Kynurenine Metabolism Mediates Tumor Progression in Renal Cell Carcinoma

Renal cell carcinoma (RCC) is characterized by dysregulation of the kynurenine pathway (KP), which converts tryptophan to NAD+ while generating immunomodulatory metabolites. Therapeutic efforts have focused on inhibiting IDO1 at the pathway entry point, but the functional consequences of targeting downstream KP enzymes remain poorly characterized. We used CRISPR/Cas9 to generate knockouts of three KP enzymes in the RENCA murine RCC model--kynurenine 3-monooxygenase (KMO), quinolinic acid phosphoribosyltransferase (QPRT), and 3-hydroxyanthranilic acid dioxygenase (HAAO)--and evaluated effects on cell migration, colony formation, tumor burden, metastasis, and survival.

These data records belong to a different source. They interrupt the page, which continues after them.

(* ===== verification/PeerSpec.v ===== *)
(** * Properties of the peer table

    The lazy queue bounds the announcements to a peer in every window; the token bucket
    bounds the bytes sent; and what an idle bucket does when it is used again. *)
From S2P Require Import Prelude Types Peer.

(** A configured peer with an empty queue. *)
Definition new_peers (cfg : PerPeerConfig) : peerTable := newPeerTable (Some (fun _ => cfg)).

(** C39: [BackpressureMax] is the number of announcements in any window. Whatever is
    announced to a fresh peer, at a clock that does not run backwards, at most
    [BackpressureMax] announcements are accepted in any closed time window of length
    [maxAge]; the queue never holds more. *)
Theorem lazy_window_bound (pt : peerTable) (id : NodeID) (maxAge : Z)
    (l : list (Z * lazyEntry)) (t : Z) :
  let B := BackpressureMax (configFn pt id) in
  ctxBy pt !! id = None -> 0 < maxAge -> 0 < B -> StronglySorted Z.le l.*1 ->
  let '(pt', accepted) := enqueueAll pt id maxAge l in
  len (List.filter (inWindow t maxAge) accepted) <= B /\ LazyQueueDepth pt' id <= B.
Proof.
  intros B Hnew Hm HB Hs.
  assert (Hp : peerOf pt id = mkPeer id (configFn pt id) [] false 0 None)
    by (unfold peerOf; by rewrite Hnew).
  destruct l as [|[t0 e0] l0] eqn:El.
  { simpl. unfold LazyQueueDepth. rewrite Hnew. split; unfold len; simpl; lia. }
  rewrite <- El in *. assert (Hs' : StronglySorted Z.le (t0 :: l.*1)).
  { subst l. constructor; [done|]. apply StronglySorted_inv in Hs as [_ Hall]. simpl in *.
    constructor; [lia|done]. }
  destruct (lazy_inv_run maxAge B pt id t0 [] l Hm HB Hs') as (last & [_ _ _ _ Hw Hq]).
  { rewrite Hp. split; simpl; [done| |constructor|done| |].
    - exists (t0 - maxAge). split; [lia|done].
    - intros. unfold len. simpl. lia.
    - unfold len. simpl. lia. }
  destruct (enqueueAll pt id maxAge l) as [pt' acc]. simpl in *.
  split; [apply Hw|].
  unfold LazyQueueDepth, peerOf in *. by destruct (ctxBy pt' !! id).
Qed.

(** A bound of two, three announcements in one second, one more a second later. *)
Lemma lazy_window_bound_witness :
  let pt := new_peers (mkPeerConfig Second 2 0 0 0) in
  let e := mkLazy "fleet" "n1" 5 [] 0 in
  let l := [(0, e); (10, e); (20, e); (Second + 5, e)] in
  (enqueueAll pt "p" Second l).2 = [0; 10; Second + 5] /\
  len (List.filter (inWindow (Second + 5) Second) (enqueueAll pt "p" Second l).2) <= 2.
Proof.
  intros pt e l. split; [vm_compute; reflexivity|].
  pose proof (lazy_window_bound pt "p" Second l (Second + 5)) as H. cbv zeta in H.
  destruct (enqueueAll pt "p" Second l) as [pt' acc].
  apply H; [reflexivity|reflexivity|reflexivity|].
  repeat (constructor; try (vm_compute; discriminate)).
Defined.

(** The token bucket bounds the bytes sent to a peer. From a running bucket with
    [t] tokens, refilled last at [last], whatever is sent at a clock that does not run
    backwards, the bytes granted up to the last request are at most the tokens plus the
    cap times the time since [last]. The bound holds across arithmetic overflow. *)
Theorem tokens_conform (pt : peerTable) (id : NodeID) (l : list (Z * Z)) (t last : Z) :
  let cap := i64 (BandwidthCap (p_cfg (peerOf pt id))) in
  0 < cap -> is_i64 t -> tokens (peerOf pt id) = t ->
  lastRefill (peerOf pt id) = Some last ->
  StronglySorted Z.le (last :: l.*1) -> Forall (fun c => 0 < c) l.*2 ->
  (consumeAll pt id l).2 * Second <= Z.max 0 t * Second + cap * (List.last l.*1 last - last).
Proof. apply consume_run. Qed.

Definition bucket (cap t last : Z) : peerTable :=
  put_peer (new_peers (mkPeerConfig 0 0 cap 0 0)) "p"
    (mkPeer "p" (mkPeerConfig 0 0 cap 0 0) [] false t (Some last)).

(** A cap of 1000 bytes per second: 1500 bytes in the first second, not 2100. *)
Lemma tokens_conform_witness :
  let l := [(0, 900); (Second / 2, 600); (Second, 600)] in
  (consumeAll (bucket 1000 1000 0) "p" l).2 = 1500 /\
  (consumeAll (bucket 1000 1000 0) "p" l).2 * Second <= 1000 * Second + 1000 * (Second - 0).
Proof.
  intros l. split; [vm_compute; reflexivity|].
  pose proof (tokens_conform (bucket 1000 1000 0) "p" l 1000 0) as H. cbv zeta in H.
  apply H; [vm_compute; reflexivity|machine|reflexivity|reflexivity|..];
    repeat (constructor; try (vm_compute; first [reflexivity|discriminate])).
Defined.

(** An idle bucket refills, until the multiplication overflows. After an idle time
    [e] whose product with the cap fits an int64, a request that cap and refill cover is
    granted. When the product lies between 2^63 and 2^64, nothing is refilled however
    long the idle time was: a request above the tokens left is refused and the bucket
    stays as it was, so an exhausted peer stays refused until the product wraps round. *)
Theorem idle_bucket (pt : peerTable) (id : NodeID) (now cost t last : Z) :
  let p := peerOf pt id in
  let cap := i64 (BandwidthCap (p_cfg p)) in
  let e := now - last in
  0 < cost -> 0 < cap < 2 ^ 62 -> 0 <= t < 2 ^ 62 -> 0 < e < 2 ^ 63 ->
  tokens p = t -> lastRefill p = Some last ->
  let '(pt', ok) := ConsumeTokens now pt id cost in
  (cap * e < 2 ^ 63 -> cost <= cap -> cost * Second <= cap * e -> ok = true) /\
  (2 ^ 63 <= cap * e < 2 ^ 64 -> ok = (cost <=? t) /\ (t < cost -> peerOf pt' id = p)).
Proof.
  intros p cap e Hcost Hcap Ht He Et El.
  pose proof (ConsumeTokens_peer now pt id cost t last Hcost ltac:(fold p cap; lia) Et El) as Hs.
  destruct (ConsumeTokens now pt id cost) as [pt' ok]. cbv zeta in Hs. fold p cap in Hs.
  assert (Hsub : timeSub now last = e) by (unfold timeSub; lia). rewrite Hsub in Hs.
  destruct Hs as [Hok Hp]. rewrite (proj2 (Z.ltb_lt 0 e)) in * by lia.
  assert (0 < cap * e) by nia. assert (HS : Second = 1000000000) by done.
  split.
  - intros Hfit Hle Hcov. rewrite i64_small in Hok by (unfold is_i64; lia).
    rewrite Z.quot_div_nonneg in Hok by lia.
    assert (Hq : cost <= cap * e / Second < 2 ^ 62).
    { split; [apply Z.div_le_lower_bound; lia|apply Z.div_lt_upper_bound; lia]. }
    rewrite (proj2 (Z.ltb_lt 0 (cap * e / Second))) in Hok by lia. simpl in Hok.
    rewrite i64_small in Hok by (unfold is_i64; lia).
    rewrite Hok. apply Z.leb_le. lia.
  - intros Hov.
    assert (Hneg : i64 (cap * e) = cap * e - 2 ^ 64).
    { unfold i64. rewrite <- (Z.mod_unique (cap * e + 2 ^ 63) (2 ^ 64) 1 (cap * e - 2 ^ 63)); lia. }
    assert (Hq : Z.quot (i64 (cap * e)) Second <= 0).
    { rewrite <- (Z.opp_involutive (i64 (cap * e))), Z.quot_opp_l by lia.
      pose proof (Z.quot_pos (- i64 (cap * e)) Second ltac:(lia) ltac:(lia)). lia. }
    rewrite (proj2 (Z.ltb_ge 0 _)) in * by exact Hq. simpl in *.
    split; [done|]. intros Hlt. rewrite Hp, Hok, (proj2 (Z.leb_gt cost t)) by lia.
    destruct p. unfold set_bucket. simpl in *. by subst.
Qed.

(** A cap of ten million bytes per second: after a second an exhausted peer is served,
    after twenty minutes of silence it is refused one byte. *)
Lemma idle_bucket_witness :
  (ConsumeTokens (2 * Second) (bucket 10000000 0 Second) "p" 1).2 = true /\
  (ConsumeTokens (1201 * Second) (bucket 10000000 0 Second) "p" 1).2 = false.
Proof.
  pose proof (idle_bucket (bucket 10000000 0 Second) "p" (2 * Second) 1 0 Second
    ltac:(machine) ltac:(split; machine) ltac:(split; machine) ltac:(split; machine)
    ltac:(reflexivity) ltac:(reflexivity)) as H1.
  pose proof (idle_bucket (bucket 10000000 0 Second) "p" (1201 * Second) 1 0 Second
    ltac:(machine) ltac:(split; machine) ltac:(split; machine) ltac:(split; machine)
    ltac:(reflexivity) ltac:(reflexivity)) as H2.
  destruct (ConsumeTokens (2 * Second) (bucket 10000000 0 Second) "p" 1) as [pt1 ok1].
  destruct (ConsumeTokens (1201 * Second) (bucket 10000000 0 Second) "p" 1) as [pt2 ok2].
  split.
  - apply H1; vm_compute; first [reflexivity|discriminate].
  - apply H2. vm_compute. split; [discriminate|reflexivity].
Defined.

KMO and QPRT knockouts consistently reduced migratory capacity and colony size in vitro. However, in vivo effects were distinct: while QPRT knockout reduced tumor burden, KMO knockout did not. Notably, we did not detect metastasis in female mice receiving KMO knockout RENCA cells. HAAO knockout produced divergent effects, increasing migration and colony size in vitro, but reducing tumor burden and metastasis in vivo. Mice challenged orthotopically with all three knockout cell lines had significantly extended survival compared to mice receiving wild type cells. These results indicate that individual KP enzymes exert distinct, context-dependent effects on RCC progression. The enhanced in vitro aggressiveness coupled with reduced in vivo tumorigenicity observed in HAAO knockout RENCA cells illustrates that cell culture phenotypes do not reliably predict tumor behavior, particularly when perturbing metabolic pathways with pleiotropic effects. Our findings suggest that targeting specific KP enzymes warrants further investigation as a therapeutic strategy in RCC.